Podcast reminds of Dagobert Salomons
The jury felt that the students’ idea of not only recording these life stories in writing, but also in digital form: as podcasts, i.e. as audio contributions that can be accessed via the Internet, was particularly worthy of the award. Afterwards, many younger people preferred listening to podcasts than reading books. That’s how the range grows, hoping Vincent and Caroline, who are involved in the research group – together with students in the ninth and tenth grades and from the Q phase. Interviews and historical audio testimonies can also be incorporated into the contributions.

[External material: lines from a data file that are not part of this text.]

Definition encodeTlvSignatureInfo (signatureInfo : ndn_Signature) : writer :=
  let type := sig_type signatureInfo in
  if type =? ndn_SignatureType_Generic then
    let encoding := blob_bytes (sig_signatureInfoEncoding signatureInfo) in
    match test_signatureInfo (TlvDecoder_initialize encoding) with
    | Err _ => fun _ =>
        Err NDN_ERROR_The_Generic_signature_encoding_is_not_a_valid_NDN_TLV_SignatureInfo
    | Ok _ => writeArray encoding
    end
  else if has_keyLocator type then
    writeNestedTlv ndn_Tlv_SignatureInfo
      (encodeSignatureWithKeyLocatorAndValidityPeriodValue signatureInfo) false
  else if type =? ndn_SignatureType_DigestSha256Signature then
    writeNestedTlv ndn_Tlv_SignatureInfo (encodeDigestSha256Value signatureInfo) false
  else fun _ => Err NDN_ERROR_encodeSignatureInfo_unrecognized_SignatureType.

(** One time of the period. *)
Definition decode_time (type : Z) : Dec Z :=
  isoString ← readBlob type;
  if zlen isoString >? 15 then throw NDN_ERROR_Calendar_time_value_out_of_range
  else of_result (ndn_fromIsoString isoString).

Definition decodeValidityPeriod : Dec Period :=
  nested ndn_Tlv_ValidityPeriod_ValidityPeriod (fun _ =>
    notBefore ← decode_time ndn_Tlv_ValidityPeriod_NotBefore;
    notAfter ← decode_time ndn_Tlv_ValidityPeriod_NotAfter;
    mret (notBefore, notAfter)).

Definition decode_optional_validityPeriod (endOffset : Z) : Dec Period :=
  gotExpectedType ← peekType ndn_Tlv_ValidityPeriod_ValidityPeriod endOffset;
  if gotExpectedType : bool then decodeValidityPeriod else mret no_period.

Definition decodeTlvSignatureInfo (maxKeyComponents : Z) : Dec ndn_Signature :=
  beginOffset ← get_offset;
  nested ndn_Tlv_SignatureInfo (fun endOffset =>
    signatureType ← readNonNegativeIntegerTlv ndn_Tlv_SignatureType;
    if has_keyLocator signatureType then
      keyLocator ← decodeTlvKeyLocator maxKeyComponents ndn_Tlv_KeyLocator;
      validityPeriod ← decode_optional_validityPeriod endOffset;
      mret (mkSignature signatureType None None (-1) keyLocator validityPeriod)
    else if signatureType =? ndn_SignatureType_DigestSha256Signature then
      validityPeriod ← decode_optional_validityPeriod endOffset;
      mret (mkSignature ndn_SignatureType_DigestSha256Signature None None (-1)
              ndn_KeyLocator_initial validityPeriod)
    else
      encoding ← slice_blob beginOffset endOffset;
      _ ← finishNestedTlvsSkipCritical endOffset;
      mret (mkSignature ndn_SignatureType_Generic None (Some encoding) (to_int32 signatureType)
              ndn_KeyLocator_initial no_period)).

(** ** MetaInfo *)

(** The fields of [ndn_MetaInfo] are those of [MetaInfoFields]: times are nanoseconds, and the final
    block ID is a component. *)
Definition ndn_MetaInfo_initial : MetaInfoFields :=
  mkMetaInfoFields (-1000000) ndn_ContentType_BLOB (-1) (-1000000) (generic []).

Definition is_known_contentType (type : Z) : bool :=
  (type =? ndn_ContentType_LINK) || (type =? ndn_ContentType_KEY) || (type =? ndn_ContentType_NACK).

Definition encode_contentType (metaInfo : MetaInfoFields) : writer :=
  let type := mi_type_ metaInfo in
  if negb ((type <? 0) || (type =? ndn_ContentType_BLOB)) then
    if is_known_contentType type then writeNonNegativeIntegerTlv ndn_Tlv_ContentType type
    else if type =? ndn_ContentType_OTHER_CODE then
      writeNonNegativeIntegerTlv ndn_Tlv_ContentType (wrap64 (mi_otherTypeCode_ metaInfo))
    else fun _ => Err NDN_ERROR_unrecognized_ndn_ContentType
  else fun self => Ok self.

(** The length of the FinalBlockId is that of a component with the number of the type's [enum]. *)
Definition encode_finalBlockId (finalBlockId : Component) : writer :=
  if zlen (value_ finalBlockId) >? 0 then
    writeTypeAndLength ndn_Tlv_FinalBlockId
      (sizeOfBlobTlv (type_code (type_ finalBlockId)) (value_ finalBlockId)) >;>
    encodeTlvNameComponent finalBlockId
  else fun self => Ok self.

Definition encodeMetaInfoValue (metaInfo : MetaInfoFields) : writer :=
  encode_contentType metaInfo >;>
  writeOptionalNonNegativeIntegerTlvFromDouble ndn_Tlv_FreshnessPeriod (freshnessPeriod_ metaInfo) >;>
  encode_finalBlockId (finalBlockId_ metaInfo).

(** The type and, for a type that is not known, its code; the code of a known type is left as it was. *)
Definition decoded_contentType (type otherTypeCode : Z) : Z * Z :=
  if (type <? 0) || (type =? ndn_ContentType_BLOB) then (ndn_ContentType_BLOB, otherTypeCode)
  else if is_known_contentType type then (type, otherTypeCode)
  else (ndn_ContentType_OTHER_CODE, type).
(* ===== verification/TlvInterest.v ===== *)
(** * The TLV encoding of Interest packets

    src/c/encoding/tlv/tlv-interest.c over the C structure [ndn_Interest] of
    include/ndn-ind/c/interest-types.h: the formats v0.2 (with selectors) and v0.3, and the decoder
    that tries v0.3 first. *)

From stdpp Require Import base list numbers option.
From Stdlib Require Import ZArith Lia.
From S2P Require Import Prelude Encoder Decoder Blocks Name TlvName Exclude Data TlvData.
Open Scope Z_scope.
Open Scope ndn_scope.

Definition ndn_Tlv_Interest : Z := 5.
Definition ndn_Tlv_Selectors : Z := 9.
Definition ndn_Tlv_Nonce : Z := 10.
Definition ndn_Tlv_InterestLifetime : Z := 12.
Definition ndn_Tlv_MinSuffixComponents : Z := 13.
Definition ndn_Tlv_MaxSuffixComponents : Z := 14.
Definition ndn_Tlv_PublisherPublicKeyLocator : Z := 15.
Definition ndn_Tlv_Exclude : Z := 16.
Definition ndn_Tlv_ChildSelector : Z := 17.
Definition ndn_Tlv_MustBeFresh : Z := 18.
Definition ndn_Tlv_Any : Z := 19.
Definition ndn_Tlv_ForwardingHint : Z := 30.
Definition ndn_Tlv_SelectedDelegation : Z := 32.
Definition ndn_Tlv_CanBePrefix : Z := 33.
Definition ndn_Tlv_HopLimit : Z := 34.
Definition ndn_Tlv_ApplicationParameters : Z := 36.

#[export] Hint Unfold ndn_Tlv_Interest ndn_Tlv_Selectors ndn_Tlv_Nonce ndn_Tlv_InterestLifetime
  ndn_Tlv_MinSuffixComponents ndn_Tlv_MaxSuffixComponents ndn_Tlv_PublisherPublicKeyLocator
  ndn_Tlv_Exclude ndn_Tlv_ChildSelector ndn_Tlv_MustBeFresh ndn_Tlv_Any ndn_Tlv_ForwardingHint
  ndn_Tlv_SelectedDelegation ndn_Tlv_CanBePrefix ndn_Tlv_HopLimit ndn_Tlv_ApplicationParameters : tlv.

(** [ndn_Interest]; the lifetime is in nanoseconds. *)
Record ndn_Interest := mkNdnInterest {
  i_name : Name;
  i_minSuffixComponents : Z;
  i_maxSuffixComponents : Z;
  i_keyLocator : KeyLocatorValue;
  i_exclude : Exclude;
  i_childSelector : Z;
  i_mustBeFresh : bool;
  i_interestLifetime : Z;
  i_nonce : Blob;
  i_forwardingHintWireEncoding : Blob;
  i_applicationParameters : Blob;
  i_linkWireEncoding : Blob;
  i_selectedDelegationIndex : Z
}.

The students now want to use the prize money of 1,000 euros to get the equipment for the podcasts, such as microphones, cables and editing software.

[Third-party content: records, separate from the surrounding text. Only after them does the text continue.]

Lemma matches_exclude_spec (e : Exclude) (a b : Name) (d : Component) :
  exclude_ok e -> Forall component_ok (b ++ [d]) -> zlen a <= zlen b + 1 ->
  exists r, matches_exclude e (zlen a) b (b ++ [d]) = Ok r /\
    (r = true <-> not_excluded e (b ++ [d]) (length a)).
Proof.
  intros He Hok Hle. unfold matches_exclude.
  assert (Hlen : zlen (b ++ [d]) = zlen b + 1) by (rewrite length_app; cbn; lia).
  destruct (Z.gtb_spec (zlen e) 0) as [Hpos | Hz].
  2: { exists true. split; [easy |]. rewrite (zlen_zero e) by lia.
       split; [intros _; apply exclude_nil_not_excluded | easy]. }
  destruct (Z.gtb_spec (zlen b + 1) (zlen a)) as [Hgt | Heq]; cbn [andb].
  - destruct (exclude_at e (b ++ [d]) (zlen a) He Hok) as (c & Hc & Hm); [lia |].
    rewrite Nat2Z.id in Hm.
    assert (Hget : (if zlen a =? zlen b + 1 - 1 then name_get (b ++ [d]) (zlen a)
                    else name_get b (zlen a)) = Ok c).
    { destruct (Z.eqb_spec (zlen a) (zlen b + 1 - 1)); [exact Hc |].
      destruct (lookup_lt_is_Some_2 b (length a)) as [c' Hc']; [lia |].
      assert (E : (b ++ [d]) !! Z.to_nat (zlen a) = Some c') by (rewrite Nat2Z.id; now apply lookup_app_l_Some).
      pose proof (name_get_lookup (b ++ [d]) (zlen a) c' ltac:(lia) E) as E'.
      rewrite E' in Hc. injection Hc as <-.
      apply name_get_lookup; [lia |]. now rewrite Nat2Z.id. }
    rewrite Hget. cbn. eexists. split; [reflexivity | exact Hm].
  - exists true. split; [easy |]. split; [| easy]. intros _ c Hc.
    apply lookup_lt_Some in Hc. rewrite length_app in Hc. cbn in Hc. lia.
Qed.

Lemma matches_keyLocator_spec k s :
  exists r, matches_keyLocator k s = Ok r /\
    (r = true <-> (kl_type_ k.1 <> KL_NONE ->
       canGetFromSignature s = true /\ KeyLocator_equals k s.2.1 = true)).
Proof.
  unfold matches_keyLocator, canGetFromSignature, getFromSignature.
  case_bool_decide as Ht; [now exists true |].
  destruct s.1; cbn; eexists; (split; [reflexivity |]); try (now split; [| intros H; apply H in Ht]).
  all: split; [easy |]; intros H; now apply H in Ht as [? _].
Qed.

(** ** Properties *)

(** The encoding of an Interest. After any calls on an Interest, also through the references to its
    name, key locator, exclude and forwarding hint, [wireEncode] returns an encoding of the fields
    as they are, with some nonce. *)
Theorem interest_wireEncode_current (default : Z)
    (encodeInterest : Z -> InterestValue -> Blob -> list Z)
    (decodeInterest : Z -> list Z -> Interest -> Interest) (i : Interest) (format : Z) :
  interest_reach default encodeInterest decodeInterest i ->
  let '(bytes, i') := interest_wireEncode default encodeInterest format i in
  ((exists nonce, bytes = encodeInterest format (interest_value i) nonce) \/
   exists j, interest_value (decodeInterest format bytes j) = interest_value i) /\
  interest_value i' = interest_value i.
Proof.
  intros H. apply interest_reach_ok in H.
  pose proof (interest_wireEncode_ok default encodeInterest decodeInterest format i H) as Hw.
  destruct (interest_wireEncode _ _ _ _). unfold interest_encoding in Hw. tauto.
Qed.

With the help of teacher Dorothée Guillemarre, who has been leading the working group for several years, they have already collected a great deal of information. Example about Dagobert Salomons. Hanna initially lives with his parents and younger sister in Westend, where the high school was then. The family later moved to the Bornheimer Hang. As one of the last Jewish students, he had to leave the Wöhlerschule in 1936 at the age of 16 and began a commercial apprenticeship before fleeing in 1938. He makes it across the border to the Netherlands and later to Colombia by bike. Although he lost most of his family – including his parents and sister – in the Holocaust, he returned to Germany after World War II.
The young people also know something from the life of the classic Wöhler student from a long conversation with his daughter, whom they tracked down in Darmstadt. “This meeting was a very impressive experience for us,” Anne and Darya recall. Among other things, the daughter told them that her father was never able to gain a foothold in Germany after his return and also had bad experiences with old Nazis. Because, adds Hannes, “there was no zero hour, as is always claimed, but a continuity of personalities. I found that really crass.”
Against the background of the resurgence of right-wing extremism in Germany, he and the other members of the working group wanted to tell about the fate of persecuted Jewish Wöhlerschule students, says Hannes. For example, by Friedrich Schafranek, who was deported to the Lodz ghetto with his parents and brother and finally ended up in the Auschwitz concentration camp. His striped prisoner jacket can be seen today in the Jewish Museum in Frankfurt. Incidentally, a display case in the Wöhlerschule, designed by the Working Group for Traces, has been reminiscent of Dagobert Salomons for a year now. Among other things, it shows photos from his childhood in Frankfurt, an English textbook from that time and also a pocket knife that he once found. In this way one wants to make one’s fate tangible, explains Darya – to show that the Holocaust is not a collection of abstract numbers and data, but was a horrible reality for Jewish welfare students and millions of other people. Because, says Anne, “we also have the responsibility that history is not forgotten”.